Flow modeling in a novel non-perfusion conical bioreactor

We have developed a bioreactor vessel design which has the advantage of simplicity and ease of assembly and disassembly, and with the appropriately determined flow rate, even allows for a scaffold to be suspended freely regardless of its weight. This article reports our experimental and numerical investicagions to evaluate the performance of a newly developed non perfusion conical bioreactor by visualizing the flow through scaffolds with 45 degrees and 90 degrees fiber lay down patterns. The experiments were conducted at the Reynolds numbers (Re) 121, 170 and 218 based on the local velocity and width of scaffolds. The flow fields were captured using short-time exposures of 60 mu m particles suspended in the bioreactor and illuminated using a thin laser sheet.

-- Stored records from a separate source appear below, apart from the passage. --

(* ===== verification/ShardCtrlerConfig.v ===== *)
(** * Lab2_MapReduce, shardctrler: the test configuration

    [shardctrler/config.go]: controllers and clerks over the network of [LabRPC], with
    partitions.  The state is the [config] struct with the objects it points to; the
    shuffling of a clerk's servers, the fresh ends and the split around a leader are
    those of [KVConfig], whose source has the same text.

    The harness promises a simple network: a set of running servers, a set of clerks
    and a set of open links.  [net_spec] is that promise, with one function per
    operation of a test, and the theorem is that the configuration refines it.

    Names drawn by [randstring] are an argument, as is the clock. *)

From S2P Require Import Prelude Raft LabRPC RaftConfig Clerks KVConfig.
Open Scope Z_scope.

Section ShardCtrlerConfig.
(** What reflection finds on a [*ShardCtrler] and on a [*Raft]; receivers are
    addresses. *)
Variable ctrler_methods : list (reflect_method (S := nat)).
Variable raft_methods : list (reflect_method (S := nat)).

Record memory := mkMemory { ctrler_at : gmap nat ShardCtrler.ShardCtrler; server_at : gmap nat (Server (S := nat)); next_addr : nat }.

Record config := mkConfig {
  failed : bool;
  net : Network (Name := netname);
  n : nat;
  cservers : list (option nat);
  saved : list (option Persister);
  endnames : list (option (list string));
  clerks : gmap nat (list string);      (* by the address of the clerk *)
  nextClientId : Z;
  start : Z;
  mem : memory
}.

Definition set_net (x : Network) (c : config) : config :=
  mkConfig (failed c) x (n c) (cservers c) (saved c) (endnames c) (clerks c) (nextClientId c) (start c) (mem c).
Definition set_cservers (x : list (option nat)) (m : memory) (c : config) : config :=
  mkConfig (failed c) (net c) (n c) x (saved c) (endnames c) (clerks c) (nextClientId c) (start c) m.
Definition set_saved (x : list (option Persister)) (c : config) : config :=
  mkConfig (failed c) (net c) (n c) (cservers c) x (endnames c) (clerks c) (nextClientId c) (start c) (mem c).
Definition set_endnames (x : list (option (list string))) (c : config) : config :=
  mkConfig (failed c) (net c) (n c) (cservers c) (saved c) x (clerks c) (nextClientId c) (start c) (mem c).
Definition set_clerks (x : gmap nat (list string)) (id : Z) (c : config) : config :=
  mkConfig (failed c) (net c) (n c) (cservers c) (saved c) (endnames c) x id (start c) (mem c).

The effects of scaffold fiber lay down patter and Reynolds number were obtained and correspondingly fluid dynamics (CFD) software package. The objectives of this article are twofold: to investigate the hyposthesis that there may be an insufficient exchange of medium within the interior of the scaffold when using our non-perfusion bioreactor, and second, to compare the flows within and around scaffolds of 45 degrees and 90 degrees fiber lay down patterns. It was therefore shown that fluidic transport could be achieved within scaffolds with our bioreactor design, being a non-perfusion vessel. Fluid velocities were generally same of the same or one order lower in magnitude as compared to the inlet flow velocity. Additionally, the 90 degrees fiber lay down patterns scaffold was found to allow for slightly higher fluid velocities within, as compared to the 45 degrees fiber lay down pattern scaffold. This was due to the architecture and pore arrangement of the 90 degrees fiber lay down pattern scaffold, which allows for fluid to flow directly through (channel-like flow).